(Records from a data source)

+--

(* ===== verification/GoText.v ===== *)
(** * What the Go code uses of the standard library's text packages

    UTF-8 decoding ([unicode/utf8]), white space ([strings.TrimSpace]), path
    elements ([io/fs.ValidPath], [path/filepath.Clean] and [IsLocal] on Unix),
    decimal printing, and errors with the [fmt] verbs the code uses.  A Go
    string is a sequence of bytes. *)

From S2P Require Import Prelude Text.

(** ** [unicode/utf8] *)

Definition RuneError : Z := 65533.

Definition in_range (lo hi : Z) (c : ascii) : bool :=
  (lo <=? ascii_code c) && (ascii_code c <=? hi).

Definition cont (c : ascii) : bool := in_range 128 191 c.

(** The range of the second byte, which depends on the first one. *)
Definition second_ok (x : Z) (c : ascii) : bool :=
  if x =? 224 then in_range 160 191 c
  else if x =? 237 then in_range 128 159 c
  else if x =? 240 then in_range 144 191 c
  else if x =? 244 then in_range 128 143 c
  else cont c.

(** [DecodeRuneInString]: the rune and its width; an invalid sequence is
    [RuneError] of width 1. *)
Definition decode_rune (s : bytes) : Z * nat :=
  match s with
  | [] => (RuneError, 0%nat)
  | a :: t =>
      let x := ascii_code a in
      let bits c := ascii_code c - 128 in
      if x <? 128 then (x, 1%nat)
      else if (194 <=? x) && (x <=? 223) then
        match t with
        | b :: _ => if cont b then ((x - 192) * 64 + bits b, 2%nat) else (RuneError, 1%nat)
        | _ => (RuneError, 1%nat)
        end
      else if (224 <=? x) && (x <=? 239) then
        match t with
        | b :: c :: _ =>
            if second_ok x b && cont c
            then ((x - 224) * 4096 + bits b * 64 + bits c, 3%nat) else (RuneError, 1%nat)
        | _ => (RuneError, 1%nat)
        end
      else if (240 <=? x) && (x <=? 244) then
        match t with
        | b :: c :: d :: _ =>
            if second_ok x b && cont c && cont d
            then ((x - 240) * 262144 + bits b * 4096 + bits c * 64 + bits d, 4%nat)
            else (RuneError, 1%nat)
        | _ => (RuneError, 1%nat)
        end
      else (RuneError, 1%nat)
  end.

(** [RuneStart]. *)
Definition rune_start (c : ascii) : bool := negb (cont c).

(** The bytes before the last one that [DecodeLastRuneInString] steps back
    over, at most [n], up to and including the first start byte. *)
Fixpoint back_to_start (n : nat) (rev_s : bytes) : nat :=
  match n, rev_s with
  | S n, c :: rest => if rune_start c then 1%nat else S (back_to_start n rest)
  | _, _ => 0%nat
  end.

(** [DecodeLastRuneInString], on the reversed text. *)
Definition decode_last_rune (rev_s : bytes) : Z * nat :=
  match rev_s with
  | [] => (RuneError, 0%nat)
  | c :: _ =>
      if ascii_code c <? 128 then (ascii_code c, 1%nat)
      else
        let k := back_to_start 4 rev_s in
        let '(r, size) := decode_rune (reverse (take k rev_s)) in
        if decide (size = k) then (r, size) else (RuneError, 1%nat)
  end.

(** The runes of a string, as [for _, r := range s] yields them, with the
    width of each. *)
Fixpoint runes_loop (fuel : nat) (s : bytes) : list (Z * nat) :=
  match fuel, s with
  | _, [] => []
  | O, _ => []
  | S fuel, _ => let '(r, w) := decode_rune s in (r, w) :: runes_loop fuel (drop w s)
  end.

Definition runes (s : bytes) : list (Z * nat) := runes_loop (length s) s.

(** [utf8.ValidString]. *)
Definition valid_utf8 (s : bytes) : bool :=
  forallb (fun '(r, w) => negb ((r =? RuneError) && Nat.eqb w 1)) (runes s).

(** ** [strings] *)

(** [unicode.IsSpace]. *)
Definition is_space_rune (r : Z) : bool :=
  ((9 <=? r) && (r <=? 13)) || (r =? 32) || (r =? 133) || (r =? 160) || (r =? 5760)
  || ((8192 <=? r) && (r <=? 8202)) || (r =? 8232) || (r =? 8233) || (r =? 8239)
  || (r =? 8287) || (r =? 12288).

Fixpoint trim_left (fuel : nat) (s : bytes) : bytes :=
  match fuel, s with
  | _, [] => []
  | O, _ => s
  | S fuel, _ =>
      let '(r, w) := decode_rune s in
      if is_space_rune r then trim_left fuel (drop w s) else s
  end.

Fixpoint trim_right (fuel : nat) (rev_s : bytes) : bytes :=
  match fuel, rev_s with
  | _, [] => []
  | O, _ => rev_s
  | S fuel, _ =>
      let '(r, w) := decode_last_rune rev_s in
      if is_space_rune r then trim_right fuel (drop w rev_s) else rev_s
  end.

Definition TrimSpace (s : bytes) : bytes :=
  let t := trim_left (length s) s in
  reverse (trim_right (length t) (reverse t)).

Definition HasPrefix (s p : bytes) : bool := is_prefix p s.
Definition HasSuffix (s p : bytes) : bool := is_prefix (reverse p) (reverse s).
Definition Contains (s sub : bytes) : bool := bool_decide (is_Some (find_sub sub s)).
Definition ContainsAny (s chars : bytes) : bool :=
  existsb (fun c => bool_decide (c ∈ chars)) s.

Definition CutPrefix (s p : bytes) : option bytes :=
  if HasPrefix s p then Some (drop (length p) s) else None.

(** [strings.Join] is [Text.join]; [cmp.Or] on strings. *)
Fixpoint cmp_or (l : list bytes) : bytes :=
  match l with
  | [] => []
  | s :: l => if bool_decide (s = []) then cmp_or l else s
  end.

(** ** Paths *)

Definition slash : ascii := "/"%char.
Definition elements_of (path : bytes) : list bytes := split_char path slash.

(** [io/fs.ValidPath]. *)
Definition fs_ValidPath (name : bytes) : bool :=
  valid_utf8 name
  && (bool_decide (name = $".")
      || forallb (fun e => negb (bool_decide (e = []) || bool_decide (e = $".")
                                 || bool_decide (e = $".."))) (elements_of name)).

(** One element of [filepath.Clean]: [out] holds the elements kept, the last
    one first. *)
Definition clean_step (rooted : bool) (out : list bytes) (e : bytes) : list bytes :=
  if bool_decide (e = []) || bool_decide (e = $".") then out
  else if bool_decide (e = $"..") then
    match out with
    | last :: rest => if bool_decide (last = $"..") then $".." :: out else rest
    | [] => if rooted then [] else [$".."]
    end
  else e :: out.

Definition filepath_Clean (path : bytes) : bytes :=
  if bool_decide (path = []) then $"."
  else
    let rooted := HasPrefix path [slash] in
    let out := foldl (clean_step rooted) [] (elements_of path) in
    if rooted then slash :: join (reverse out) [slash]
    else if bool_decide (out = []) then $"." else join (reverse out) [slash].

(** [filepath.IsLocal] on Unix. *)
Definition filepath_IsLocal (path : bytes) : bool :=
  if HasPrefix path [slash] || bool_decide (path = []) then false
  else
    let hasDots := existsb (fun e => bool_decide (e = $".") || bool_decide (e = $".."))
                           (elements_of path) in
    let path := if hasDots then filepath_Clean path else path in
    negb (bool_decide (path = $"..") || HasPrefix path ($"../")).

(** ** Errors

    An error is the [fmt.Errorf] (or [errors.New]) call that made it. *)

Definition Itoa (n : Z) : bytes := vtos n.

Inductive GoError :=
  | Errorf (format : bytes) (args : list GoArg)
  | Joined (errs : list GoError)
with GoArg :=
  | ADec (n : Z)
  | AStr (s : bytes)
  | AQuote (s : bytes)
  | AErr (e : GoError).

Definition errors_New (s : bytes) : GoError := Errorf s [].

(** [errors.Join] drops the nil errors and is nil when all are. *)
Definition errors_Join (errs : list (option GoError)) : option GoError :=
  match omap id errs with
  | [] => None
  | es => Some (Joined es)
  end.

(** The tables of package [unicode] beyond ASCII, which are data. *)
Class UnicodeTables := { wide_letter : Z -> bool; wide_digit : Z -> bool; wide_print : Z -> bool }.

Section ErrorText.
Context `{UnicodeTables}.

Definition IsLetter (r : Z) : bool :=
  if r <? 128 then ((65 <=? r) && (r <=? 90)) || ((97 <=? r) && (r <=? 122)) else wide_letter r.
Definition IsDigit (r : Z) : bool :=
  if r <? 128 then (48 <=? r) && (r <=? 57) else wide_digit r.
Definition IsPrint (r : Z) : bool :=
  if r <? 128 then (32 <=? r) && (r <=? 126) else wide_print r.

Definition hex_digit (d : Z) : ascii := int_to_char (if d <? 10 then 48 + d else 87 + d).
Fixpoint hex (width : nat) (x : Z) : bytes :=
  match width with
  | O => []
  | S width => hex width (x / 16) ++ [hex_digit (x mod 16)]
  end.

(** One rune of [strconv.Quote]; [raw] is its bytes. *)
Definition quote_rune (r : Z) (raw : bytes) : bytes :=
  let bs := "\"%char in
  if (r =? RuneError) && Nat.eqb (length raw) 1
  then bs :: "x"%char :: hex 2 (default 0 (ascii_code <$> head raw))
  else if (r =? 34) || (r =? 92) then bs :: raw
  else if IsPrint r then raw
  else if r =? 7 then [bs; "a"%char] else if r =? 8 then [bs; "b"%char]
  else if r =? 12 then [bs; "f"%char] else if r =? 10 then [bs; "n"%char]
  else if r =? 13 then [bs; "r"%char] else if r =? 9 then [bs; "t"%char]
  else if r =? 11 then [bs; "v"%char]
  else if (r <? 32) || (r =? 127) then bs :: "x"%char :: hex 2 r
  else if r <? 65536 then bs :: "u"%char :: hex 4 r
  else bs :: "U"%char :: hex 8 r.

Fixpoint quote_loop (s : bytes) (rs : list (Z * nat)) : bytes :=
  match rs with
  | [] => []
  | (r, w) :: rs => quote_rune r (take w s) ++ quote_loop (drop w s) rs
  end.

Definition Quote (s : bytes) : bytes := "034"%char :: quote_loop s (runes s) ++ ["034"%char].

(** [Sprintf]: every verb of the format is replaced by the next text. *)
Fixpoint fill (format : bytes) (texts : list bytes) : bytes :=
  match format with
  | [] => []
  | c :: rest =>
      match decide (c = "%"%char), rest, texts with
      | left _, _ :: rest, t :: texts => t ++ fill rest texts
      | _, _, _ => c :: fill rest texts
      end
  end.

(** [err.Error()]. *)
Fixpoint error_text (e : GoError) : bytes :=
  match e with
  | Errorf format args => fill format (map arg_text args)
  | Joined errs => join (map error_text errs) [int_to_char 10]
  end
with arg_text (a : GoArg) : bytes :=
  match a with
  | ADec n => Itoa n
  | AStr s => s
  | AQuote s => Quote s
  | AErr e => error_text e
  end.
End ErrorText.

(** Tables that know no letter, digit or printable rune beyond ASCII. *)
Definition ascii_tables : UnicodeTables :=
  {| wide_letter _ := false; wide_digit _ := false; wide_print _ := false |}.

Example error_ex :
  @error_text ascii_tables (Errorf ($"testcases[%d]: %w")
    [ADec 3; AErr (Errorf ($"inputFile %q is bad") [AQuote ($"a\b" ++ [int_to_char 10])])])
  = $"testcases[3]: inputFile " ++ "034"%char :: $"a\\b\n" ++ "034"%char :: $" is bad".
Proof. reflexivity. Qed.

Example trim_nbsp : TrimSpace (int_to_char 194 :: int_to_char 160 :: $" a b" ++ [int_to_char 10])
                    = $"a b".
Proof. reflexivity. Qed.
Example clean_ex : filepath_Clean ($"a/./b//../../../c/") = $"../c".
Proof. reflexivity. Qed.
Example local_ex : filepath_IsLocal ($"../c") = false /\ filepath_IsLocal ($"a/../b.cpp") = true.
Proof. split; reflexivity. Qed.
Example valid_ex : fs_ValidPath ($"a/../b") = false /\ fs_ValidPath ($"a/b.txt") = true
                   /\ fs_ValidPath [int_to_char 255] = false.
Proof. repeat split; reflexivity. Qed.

+--

REQUIRED WORK. Count how many lines in the data contain the word "name", giving the number without comment.

RESULT. 4